Managing resources with potential regimshifts: using experiments to explore social-ecological linkages in common resource systems

Many natural resources are managed as common pool resources, which often results in over-exploitation. Moreover, changes in these resources are not necessarily smooth.

 If some thresholds are passed, large, dramatic transformations can interrupt smooth changes in the system, creating so called regime shifts. During such shifts, far-reaching, abrupt, persistent changes occur in ecosystem services that the system produces, that potentially can have a significant impact on human well-being.
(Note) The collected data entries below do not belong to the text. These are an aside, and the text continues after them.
Lemma later_alias res ex names rs cap : later (alias_checks toLowerCase toUpperCase NFC path_join fs res ex names rs cap).
Proof.
  assert (Hp : forall key l left, later (scan_paths path_join fs key l left)).
  { intros key l. induction l as [|p l IH]; intros left; cbn [scan_paths]; later_tac; try apply later_visit_path; apply IH. }
  assert (Hn : forall key ns l seen left, later (scan_roots toLowerCase toUpperCase NFC path_join fs key ns l seen left)).
  { intros key ns l. induction l as [|p l IH]; intros seen left; cbn [scan_roots]; later_tac; try apply later_visit_names; apply IH. }
  unfold alias_checks, pathEntryAlias, nameEntryAlias, refused. cbv zeta. later_tac; auto.
Qed.

Lemma settle_target_now o w deny rs homes t n c n' : settle_target toLowerCase toUpperCase NFC o w deny rs homes t n = (Ok c, n') -> n' = n.
Proof. unfold settle_target. cbv zeta. repeat (match goal with |- context [if ?b then _ else _] => destruct b | |- context [match ?x with _ => _ end] => destruct x end; try done). all: by intros [= _ <-]. Qed.

(** ** Canonical paths *)

Notation windows_of o := (default (bool_decide (platform o = Win32)) (windowsRules o)).
Notation home_of o := (default homedir (home o)).
Notation given o := (typed (default [] (mjoin (o_deny o)))).
Notation unc_of o := (default false (allowUnc o)).
Notation covered := (covered toLowerCase toUpperCase NFC).

(** The absolute path an input asks for: its own, or below the canonical path of the base. *)
Definition asks_for (input : option text) (o : CanonicaliseOptions) (abs : text) : Prop :=
  exists s, checkSyntax toLowerCase (windows_of o) (unc_of o) input = Ok s /\
    if absolute s then abs = assemble s
    else exists c b m m', cwd o = Some c /\ canonicalise_from (refused relative_no_cwd) (Some c) (base_options o) m = (Ok b, m') /\
      abs = canonical_path b ++ (if windows_of o then BACK else SLASH) :: join_with (if windows_of o then BACK else SLASH) (segments s).

(** What every canonical path satisfies, however the file system changed during the call. *)
Record sound (input : option text) (o : CanonicaliseOptions) (n n' : nat) (c : CanonicalPath) : Prop := {
  s_observed : exists abs k k' t, asks_for input o abs /\ (n <= k)%nat /\ (k' <= n')%nat /\ observed (windows_of o) abs k k' t /\ ~ covered (given o) abs /\
    canonical_path c = real t /\ c_exists c = r_exists t /\ identity c = r_identity t /\ c_hardLinked c = hardLinked t;
  s_denied : ~ covered (given o) (canonical_path c);
  s_special : specialTree (canonical_path c) (platform o) = false;
  s_spelled : exists s, checkSyntax toLowerCase (windows_of o) true (Some (canonical_path c)) = Ok s;
  s_unc_ok : starts [BACK; BACK] (canonical_path c) = true -> allowUnc o = Some true;
  s_access : access c = default Reading (o_access o);
  s_linked : access c = Writing -> c_hardLinked c = true -> rootId c = None /\ requireRoot o = Some false;
  s_rootless : rootId c = None -> requireRoot o = Some false;
  s_root : forall id, rootId c = Some id -> exists rs rr r,
    Forall2 (root_ok (windows_of o) (unc_of o) (home_of o) n n') (roots o) rs /\
    most_specific rs (canonical_path c) (if windows_of o then BACK else SLASH) rr /\ rr_id rr = id /\
    r ∈ roots o /\ root_ok (windows_of o) (unc_of o) (home_of o) n n' r rr;
  s_guarded : denyGuarded c = false -> given o = []
}.

Lemma covered_mono deny extra p : covered deny p -> covered (deny ++ extra) p.
Proof.
  intros [(q & rest & Hq & H)|(n & seg & Hn & H)]; [left; exists q, rest|right; exists n, seg]; (split; [apply elem_of_app; by left|done]).
Qed.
These features complicate management of common pool resources further. Theoretical studies show that traditional policy instruments like taxes may not necessarily work and that the outcome will depend on the underlying behavioral assumptions of the model. In order to develop the optimal set of policies and management of these common pool resources it is crucial to explore the linkages between ecological characteristics and human behavior.

This project do this by relying on experimental (laboratory and field) methods. We are testing how various forms of uncertainty related to regime shifts influence behavior and overall outcomes. Moreover, we address and compare how quantitative instruments, price instruments and administrative instruments perform in the presence of regime shifts. The aim is to provide essential information to better understand social mechanisms underlying regime shifts and how we can overcome them.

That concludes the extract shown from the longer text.